Corrigan talks distinctly about being a custodian of Bentley's, and is keen to reiterate this it’s not another “chef-driven operation”. “It really is not about Corrigan,” he tells me. “It’s about me just making sure I’m pulling the right levers here to keep it as Bentley’s. It was never meant to be Corrigan’s – it’s Bentley’s.” It was, of course, not a small undertaking to restore the restaurant to its former glory. “You don’t need to be a mathematician to add it all up and realise that it will take an awful lot of hard work and a lot of graft to bring it back to its glory years,” says Corrigan. “And its glory years were probably up to 1978, when it was still owned by the Bentley family. After they sold the restaurant it fell a bit on hard times.”

It may have been an enormous project (“It needed ten years of incredibly hard graft,” admits Corrigan), but it is one Corrigan has absolutely succeeded in. Bentley’s in the present day sits like a beacon on Swallow Street – the kind of place you can sidle into for an indulgent solo lunch at the bar – a plate of oysters accompanied by a glass of fizz, or maybe a seafood cocktail for one, the langoustine’s head standing in as your temporary dining partner.
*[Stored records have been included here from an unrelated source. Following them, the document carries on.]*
(* ===== verification/Tao.v ===== *)
(** * Tao: a social graph stored through the database interface

    Models ext/tao/src/lib.rs: objects and associations of the TAO data model,
    kept in tables of the database, with the list of the associations of an
    object under one key.  A response handler is the call of [db_resp] that it
    makes; the seconds since the epoch are the argument [now].  [dispatch]
    never yields. *)

From stdpp Require Import strings.
From S2P Require Import Prelude Bits Packed Alloc Bufs Context Ext Task Dispatch DispatchSpecs.
From S2P Require Import Proxy Client DB Programs ExtSpecs.

(** ** Serialized data *)

(** [convert_from_slice]: the first eight bytes. *)
Definition convert_from_slice (val : bytes) : outcome Z :=
  v ← slice val 0 8; Ret (or_bytes 0 0 v).

(** The object type: two bytes. *)
Definition otype_of (val : bytes) : outcome Z :=
  v ← slice val 0 2; Ret (or_bytes 0 0 v).

Definition ObjectHeader_size : Z := 2.

Record Association := mkAssociation { as_id : Z; as_time : Z }.

#[export] Instance Association_eq_dec : EqDecision Association.
Proof. solve_decision. Defined.

Definition Association_size : Z := 16.

(** [read_u64().unwrap()] twice. *)
Definition Association_deserialize (b : bytes) : outcome Association :=
  '(id, b) ← split_at b 8;
  '(time, _) ← split_at b 8;
  Ret (mkAssociation (le_val id) (le_val time)).

(** ** Association lists *)

Abbreviation AssociationList := (list Association).

(** [association_at] *)
Definition association_at (l : AssociationList) (idx : Z) : outcome Association :=
  if decide (0 ≤ idx < len l) then expect (l !! Z.to_nat idx) else Panic.

Definition list_size (l : AssociationList) : Z := len l * Association_size.

(** The loop of [deserialize]; every turn takes 16 bytes. *)
Fixpoint list_deserialize_from (fuel : nat) (start : Z) (l : AssociationList) (b : bytes) :
    outcome AssociationList :=
  if decide (start < len b) then
    match fuel with
    | O => Undef
    | S fuel =>
        piece ← slice b start (start + Association_size);
        assoc ← Association_deserialize piece;
        list_deserialize_from fuel (start + Association_size) (l ++ [assoc]) b
    end
  else Ret l.

Definition list_deserialize (b : bytes) : outcome AssociationList :=
  list_deserialize_from (length b) 0 [] b.

(** The body of the shifting loops: [list[idx] = list[from]]. *)
Definition list_move (l : AssociationList) (idx from : Z) : outcome AssociationList :=
  a ← association_at l from; set_index l idx a.

(** [remove]: the loop stops at the first association of the identifier. *)
Definition list_remove (l : AssociationList) (id_2 : Z) : outcome AssociationList :=
  match list_find (λ a, as_id a = id_2) l with
  | Some (pos, _) =>
      let pos := Z.of_nat pos in
      ofold (λ l idx, list_move l idx (wsub 64 idx 1)) l (seqZ pos (len l - 1 - pos))
  | None => Ret l
  end.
You can swing by for a raucous group lunch outdoors on the terrace, the staff deftly catering for all manner of requests, and likely be talked into a dessert wine followed by an espresso martini because, well, why not? You are at Bentley’s after all.

According to Corrigan, Bentley’s can even be the place you sidle into simply for a creamy pint of Guinness and some soda bread. “Bentley’s is a tavern,” says Corrigan. “It’s very unusual. It’s not another old fish restaurant of London. You can have a pint of beer here. It was always where you could come in and have a beer or a glass of champagne. It was never supposed to be some old grand dame full of the genteel and the trust funds of society. It was a lovely collection of everyone visiting central London, from southern Germany to Scandinavia, from Ireland to the home counties and the East End Londoners coming in as well. Part of putting it back together was making them all feel that they’re welcome again.”

Whatever you’re there for, there’s no doubt you’re going to be eating some of the finest seafood in London. And while Corrigan is quick to acknowledge that Bentley’s is just “nature on the plate” rather than “chef tricksy”, a lot of the restaurant’s current era of beautiful food can be attributed to him and his team and the effort they have put into finding the right suppliers, approaching seafood in the right way and taking the greatest possible to care to ensure that what comes out to diners on the plate is of the highest quality.

Oysters at Bentley's Oyster Bar and Grill

“Bentley’s is really about turbot and sole on the bone. It’s about native lobsters,” Corrigan tells me. “It’s about the absolute prime of the islands and the coast around Britain and Ireland. It’s about the very best of wild fish. I mean look at the oyster bar,” he says, gesturing to the capacious space in the centre of the dining room, where staff shuck oysters with care and precision in an almost machine-like manner. “I don’t think there’s anywhere else like it. Chefs don’t touch oysters here. We do not allow a fucking chef to smell an oyster. Oyster barmen, that’s all they do – open and serve. It would be one in a million for a bad oyster to be served at Bentley’s, that’s the effort we put in. And because of that effort, I feel very much we are carrying on the great tradition of the Bentley’s family.”

But, primarily, Bentley’s is about dining at a place “full of laughter, gaiety, excess alcohol intake, fun and hospitality,” as Corrigan so aptly puts it. “I mean it's where I want to come and eat my last meal, that's what Bentley's means to me,” he continues. “The Bentley family has been back in here, and they hadn't been here in over 30 years. They come back here now and they say they are proud to be associated with Bentley's again.”